The amulet – and the inscription – are the oldest evidence of Christianity north of the Alps.

Every other link to reliable evidence of Christian life in the northern Alpine region of the Roman Empire is at least 50 years younger, all dating to the fourth century AD. But the amulet found in a tomb dating to between 230 and 270 AD. was found and is now known as “The Frankfurt Inscription” was made to better decipher the inscription.

“This extraordinary find affects many areas of research and will keep science busy for a long time,” said Ina Hartwig, Frankfurt’s head of culture and science, in a translated statement. “This applies to archeology as well as to religious studies, philology and anthropology. Such an important find here in Frankfurt is truly something extraordinary.”

The amulet was found in 2018 in the former Roman city of Nida at an archaeological site outside Frankfurt. While excavating the area, teams uncovered an entire Roman cemetery where a small silver amulet was located in the plot known as “Tomb 134.” The so-called phylactery was located directly under the chin of the resident’s skeleton. He probably wore it around his neck and was buried with it.

After the discovery, the Frankfurt Archaeological Museum restored the silver amulet, which included a thin silver foil with an inscription, as microscopic examinations and X-rays showed in 2019. The wafer-thin silver foil was too brittle to roll out.

In May 2024, the breakthrough came in the use of a state-of-the-art computer tomograph at the Leibniz Center for Archeology in Mainz. “The challenge in the analysis was that the silver sheet was rolled, but of course it was also crumpled and pressed after around 1,800 years,” Ivan Calandra, imaging laboratory manager at the center, said in a statement. “Using the CT, we were able to scan it in very high resolution and create a 3D model.” The virtual object was then scanned piece by piece, gradually revealing the words so that experts finally took a look at the inscribed text the individual fragments of the scan.

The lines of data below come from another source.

(** ** The parameter-gradient kernel of one batch item *)

Lemma nth_matrix (g : Z -> Z -> R) (r c i j : Z) :
  0 <= i < r -> 0 <= j < c ->
  nth (Z.to_nat (i * c + j))
    (flat_map (fun i => map (fun j => g i j) (range c)) (range r)) rzero
  = g i j.
Proof.
  intros Hi Hj.
  replace (Z.to_nat (i * c + j))
    with (Z.to_nat i * Z.to_nat c + Z.to_nat j)%nat by nia.
  rewrite (nth_flat_map_blocks _ (Z.to_nat c) 0);
    [| intros; rewrite length_map, length_range; reflexivity
     | rewrite length_range; lia | lia].
  rewrite nth_range by lia.
  rewrite (nth_indep _ rzero (g (Z.of_nat (Z.to_nat i)) 0))
    by (rewrite length_map, length_range; lia).
  rewrite (map_nth (fun j => g (Z.of_nat (Z.to_nat i)) j)).
  rewrite nth_range by lia. rewrite !Z2Nat.id by lia. reflexivity.
Qed.

Lemma get2_transpose_0_1 (f tf : Tensor R) (k j : Z) :
  transpose_0_1 f = Ok tf -> 0 <= k < size f 1 -> 0 <= j < size f 0 ->
  get2 tf k j = get2 f j k.
Proof.
  unfold transpose_0_1. destruct (dim f =? 2); [|discriminate].
  intros Htf Hk Hj. inversion Htf; subst tf; clear Htf.
  unfold get2 at 1. cbn [data].
  change (size (mkTensor [size f 1; size f 0] _) 1) with (size f 0).
  apply (nth_matrix (fun j' i' => get2 f i' j')); assumption.
Qed.

Lemma nth_update_nth (l : list R) (f : R -> R) (d : R) :
  forall n k : nat,
  nth k (update_nth l n f) d
  = if (k =? n)%nat && (n <? length l)%nat then f (nth k l d)
    else nth k l d.
Proof.
  induction l as [|x l IH]; intros n k.
  - cbn [update_nth length]. rewrite andb_false_r. reflexivity.
  - destruct n as [|n], k as [|k]; cbn [update_nth nth]; try reflexivity.
    rewrite IH. reflexivity.
Qed.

But then came the puzzle work. Markus Scholz from Frankfurt’s Goethe University was able to put the 18 lines together. “Sometimes it took weeks, even months, for me to come up with the next idea,” he said in a statement. “I called in experts from the history of theology, among others, and together we approached the text piece by piece and finally deciphered it.” Some edges were lost due to damage and some words remain open for discussion. The original inscription is written entirely in Latin, which is unusual for a period when amulets were written in Greek or Hebrew.

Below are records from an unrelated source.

(** C7 on checkout 2, which has no uploadable branch. *)
Lemma C7_witness :
  collectBranches Demo.heap (Options.mk false true false) [2] = [] /\
  printOverview Demo.heap Demo.GetProjects (Options.mk false true false)
    ["docs"] Demo.start = (Ok tt, Demo.start).
Proof.
  apply (@C7_nothing_to_report bool Demo.heap Demo.GetProjects
           (Options.mk false true false) ["docs"] [2] Demo.start).
  - reflexivity.
  - repeat constructor.
Defined.

(** C8 on checkouts 1 and 2: two branches of checkout 1 under one header. *)
Lemma C8_witness :
  collectBranches Demo.heap (Options.mk false true false) [1; 2] =
    [Demo.topic; Demo.wip] /\
  (forall i j k x z,
      i <= j -> j <= k ->
      nth_error (collectBranches Demo.heap (Options.mk false true false) [1; 2]) i
      = Some x ->
      nth_error (collectBranches Demo.heap (Options.mk false true false) [1; 2]) k
      = Some z ->
      ReviewableBranch.project x = ReviewableBranch.project z ->
      exists y,
        nth_error (collectBranches Demo.heap (Options.mk false true false) [1; 2]) j
        = Some y /\
        ReviewableBranch.project y = ReviewableBranch.project x) /\
  boundaries Demo.heap None
    (collectBranches Demo.heap (Options.mk false true false) [1; 2]) = ["build"] /\
  exists r evs,
    printOverview Demo.heap Demo.GetProjects (Options.mk false true false)
      ["build"; "docs"] Demo.start = (r, write Demo.start evs) /\
    evs = Nl :: Print Heading "Projects Overview" ::
          overview_events Demo.heap None [Demo.topic; Demo.wip] /\
    (exists rest, ["build"] = (headers evs ++ rest)%list) /\
    (r = Ok tt -> headers evs = ["build"]).
Proof.
  apply (@C8_overview_order bool Demo.heap Demo.GetProjects
           (Options.mk false true false) ["build"; "docs"] [1; 2] Demo.start).
  - reflexivity.
  - repeat constructor; simpl; intuition discriminate.
  - exact demo_owned.
Defined.

(** ** Unresolved project names *)

Section Resolution.

Variable World : Type.
Variable git : World -> addr -> list string -> GitResult * World.
Variable heap : addr -> Project.t.
Variable GetProjects : list string -> Result (list addr).
Variable manifest : Manifest.
Implicit Types (st : State World) (opt : Options.t) (args : list string).

(** The per-project report has a handler for [NoSuchProjectError]. *)
Lemma printLocalInfo_unresolved opt args st :
  GetProjects (if (0 <? List.length args)%nat then args else ["."])
  = Raise NoSuchProjectError ->
  printLocalInfo git heap GetProjects opt args st = (Ok tt, st).
Proof. intros G. unfold printLocalInfo. now rewrite G. Qed.

Lemma Execute_run opt args st :
  Execute git heap GetProjects manifest opt args st =
  (if negb (Options.overview opt)
   then printLocalInfo git heap GetProjects opt args
   else printOverview heap GetProjects opt args)
    (write st [Print Heading "Manifest branch: ";
               Print Headtext (default_revisionExpr manifest); Nl;
               Print Heading "Manifest merge branch: ";
               Print Headtext (mergeBranch manifest); Nl]).
Proof.
  unfold Execute, heading, headtext, nl. unfold bind at 1 2 3 4 5 6.
  rewrite !emit_run, !write_write. reflexivity.
Qed.

(** The overview has none: the exception leaves [printOverview] and
    [Execute]. *)
Lemma Execute_overview_unresolved opt args (e : exn) st :
  Options.overview opt = true ->
  GetProjects args = Raise e ->
  fst (Execute git heap GetProjects manifest opt args st) = Raise e.
Proof.
  intros O G. rewrite Execute_run, O. cbn [negb].
  now rewrite (@printOverview_unresolved World heap GetProjects opt args e _ G).
Qed.

End Resolution.

(** The overview of checkouts 1 and 2 with [-b]: one header, the current
    branch alone, its single commit. *)
Example overview_current_branch :
  printOverview Demo.heap Demo.GetProjects (Options.mk false true true)
    ["build"; "docs"] Demo.start =
  (Ok tt,
   write Demo.start
     [Nl; Print Heading "Projects Overview";
      Nl; Print Headtext "build"; Nl;
      Print Text "* wip                               ( 1 commit , 2023-01-01)";
      Nl;
      Print Text "                                      - ";
      Print Sha "7a8b9c "; Print Text "wip"; Nl]).
Proof. reflexivity. Qed.

(** C9. With a project name that does not resolve, the per-project report
    is skipped and [printLocalInfo] returns normally, but the overview is
    not skipped: [NoSuchProjectError] leaves [printOverview], and
    [Execute] with it. *)
Theorem C9_unresolved_project :
  printLocalInfo Demo.git Demo.heap Demo.GetProjects
    (Options.mk true false false) ["nope"] Demo.start = (Ok tt, Demo.start) /\
  printOverview Demo.heap Demo.GetProjects
    (Options.mk false true false) ["nope"] Demo.start
    = (Raise NoSuchProjectError, Demo.start) /\
  fst (Execute Demo.git Demo.heap Demo.GetProjects Demo.manifest
         (Options.mk true false false) ["nope"] Demo.start) = Ok tt /\
  fst (Execute Demo.git Demo.heap Demo.GetProjects Demo.manifest
         (Options.mk false true false) ["nope"] Demo.start)
    = Raise NoSuchProjectError.
Proof. repeat split; reflexivity. Qed.


(* ================================================================== *)
(** * Part III. Further properties *)
(* ================================================================== *)

(** ** Lines and tokens *)

Module PyStrMore.

Lemma no_eol_cons (c : ascii) (s : string) :
  no_eol (String c s) = negb (is_eol c) && no_eol s.
Proof. reflexivity. Qed.

Lemma is_eol_split (c : ascii) :
  is_eol c = false <-> Ascii.eqb c LF = false /\ Ascii.eqb c CR = false.
Proof. unfold is_eol. apply orb_false_iff. Qed.

(** Induction on a string that also gives the statement for the string
    with one more character in front, as [splitlines] looks two
    characters ahead. *)
Lemma splitlines_ind2 (P : string -> Prop) :
  P "" ->
  (forall c, P (String c "")) ->
  (forall c d s, P s -> P (String d s) -> P (String c (String d s))) ->
  forall s, P s.
Proof.
  intros H0 H1 H2 s.
  enough (G : P s /\ forall c, P (String c s)) by apply G.
  induction s as [|d s [IH1 IH2]].
  - split; [exact H0 | exact H1].
  - split; [apply IH2|]. intros c. apply H2; [exact IH1 | apply IH2].
Qed.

The Frankfurt silver inscription, based on the most recent translation:

(In the name?) of Saint Titus.

In the name of Jesus Christ, Son of God!

all attacks(?)/recoils(?).

The god(?) gives well-being

This rescue device(?) protects

of the Lord Jesus Christ, God’s Son,

since before Jesus Christ

all knees bow: the heavenly ones,

the underground and every tongue

confess (to Jesus Christ).

Without any reference to any faith other than Christianity, which is rare in amulets of this period, the purely Christian inscription shows not only the rise of Christianity in the north, but also the devotion of the amulet’s owner. In the third century AD, exposure to Christianity was still dangerous and identifying as a Christian involved great personal risk, especially when the Roman Emperor Nero punished Christians with death or even a date in the Colosseum. For this man in Frankfurt, who took his loyalty to Jesus Christ to his grave, it didn’t matter.

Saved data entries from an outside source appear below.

(** X5.  Profile links round-trip: for a valid wallet address without
    unpaired surrogates [generateProfileUrl] returns a link, and
    [parseUrlParams] at that link reads [address] as the trimmed address
    and no [credentialId], [type] or [issuer]. *)
Theorem profile_url_round_trip (window : Window) (a : jsstring)
    (baseUrl : option jsstring) :
  hasNoQueryNorFragment (or_else baseUrl (location_origin window)) = true ->
  isValidWalletAddress a = true ->
  isWellFormed a = true ->
  exists url,
    generateProfileUrl window a baseUrl = Normal url
    /\ forall w, location_search w = search_of_href url ->
         parseUrlParams (Some w)
         = {| CredentialParams.address := Some (trim a);
              CredentialParams.credentialId := None;
              CredentialParams.type := None;
              CredentialParams.issuer := None |}.
Proof.
  intros Ho Ha Wa.
  destruct (isValidWalletAddress_nonempty a Ha) as [Hane Hta].
  eexists. split.
  { rewrite generateProfileUrl_nonempty by exact Hane. now rewrite Ha. }
  intros w Hw. unfold parseUrlParams. rewrite Hw.
  pose proof (profile_params_scalars a (isWellFormed_isCodeUnits a Wa)) as Hs.
  rewrite search_of_generated_link by (try assumption; discriminate).
  rewrite URLSearchParams_of_string_toString by exact Hs.
  destruct (URLSearchParams_get_profile_params a) as (-> & -> & -> & ->).
  rewrite fromUSVString_toUSVString by now apply trim_wellFormed.
  rewrite or_undefined_nonempty by exact Hta. reflexivity.
Qed.

(** X6.  [generateProfileUrl] has three outcomes, decided in this order:
    "Wallet address is required" exactly for the empty address, "Invalid
    wallet address format" exactly for a non-empty address that
    [isValidWalletAddress] rejects (one made of whitespace among them), and
    a link exactly for an address it accepts. *)
Theorem generateProfileUrl_outcomes (window : Window) (a : jsstring)
    (baseUrl : option jsstring) :
  (generateProfileUrl window a baseUrl = Throw MissingAddress <-> a = [])
  /\ (generateProfileUrl window a baseUrl = Throw InvalidWalletAddress
      <-> a <> [] /\ isValidWalletAddress a = false)
  /\ ((exists url, generateProfileUrl window a baseUrl = Normal url)
      <-> isValidWalletAddress a = true).
Proof.
  destruct a as [|ua ta].
  - change (generateProfileUrl window [] baseUrl) with (@Throw jsstring MissingAddress).
    change (isValidWalletAddress []) with false.
    split; [tauto|]. split.
    + split; [discriminate | now intros [? _]].
    + split; [now intros [url ?] | discriminate].
  - rewrite generateProfileUrl_nonempty by discriminate.
    destruct (isValidWalletAddress (ua :: ta)).
    + split; [split; discriminate|]. split.
      * split; [discriminate | now intros [_ ?]].
      * split; [reflexivity | intros _; now eexists].
    + split; [split; discriminate|]. split.
      * split; [intros _; now split | reflexivity].
      * split; [now intros [url ?] | discriminate].
Qed.

Lemma credentialId_name :
  urlencoded_string (str "credentialId") = str "credentialId".
Proof. reflexivity. Qed.

(** X7.  A verification link is the profile link of the same address with
    one more parameter: whenever [generateVerificationUrl] returns a link,
    [generateProfileUrl] returns one for that address, and the first is the
    second followed by [&credentialId=] and the encoded trimmed id. *)
Theorem verification_link_extends_profile_link (window : Window)
    (a c : jsstring) (baseUrl : option jsstring) (url : jsstring) :
  generateVerificationUrl window a c baseUrl = Normal url ->
  exists profileUrl,
    generateProfileUrl window a baseUrl = Normal profileUrl
    /\ url = profileUrl ++ str "&credentialId="
               ++ urlencoded_string (toUSVString (trim c)).
Proof.
  intros (Ha & _ & ->)%generateVerificationUrl_normal.
  destruct (isValidWalletAddress_nonempty a Ha) as [Hane _].
  eexists. split.
  { rewrite generateProfileUrl_nonempty by exact Hane. now rewrite Ha. }
  rewrite verification_params_pairs, profile_params_pair.
  unfold URLSearchParams_toString. cbn [urlencoded_serialize].
  rewrite credentialId_name. rewrite <- !app_assoc. reflexivity.
Qed.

The scientific study is supported by evidence never found so early, such as the mention of Saint Titus, a disciple of the Apostle Paul, and the invocation “holy, holy, holy!” which only occurred in the 4th century AD .was more common, and the expression “Bend your knees,” a quote from Paul’s letter to the Philippians.

“The ‘Frankfurt Inscription’ is a scientific sensation,” said Mike Josef, Frankfurt’s mayor, in a statement. “As a result, the history of Christianity in Frankfurt and far beyond will have to be turned back by around 50 to 100 years. The first Christian find north of the Alps comes from our city. We can be proud of that, especially now, so close to Christmas.”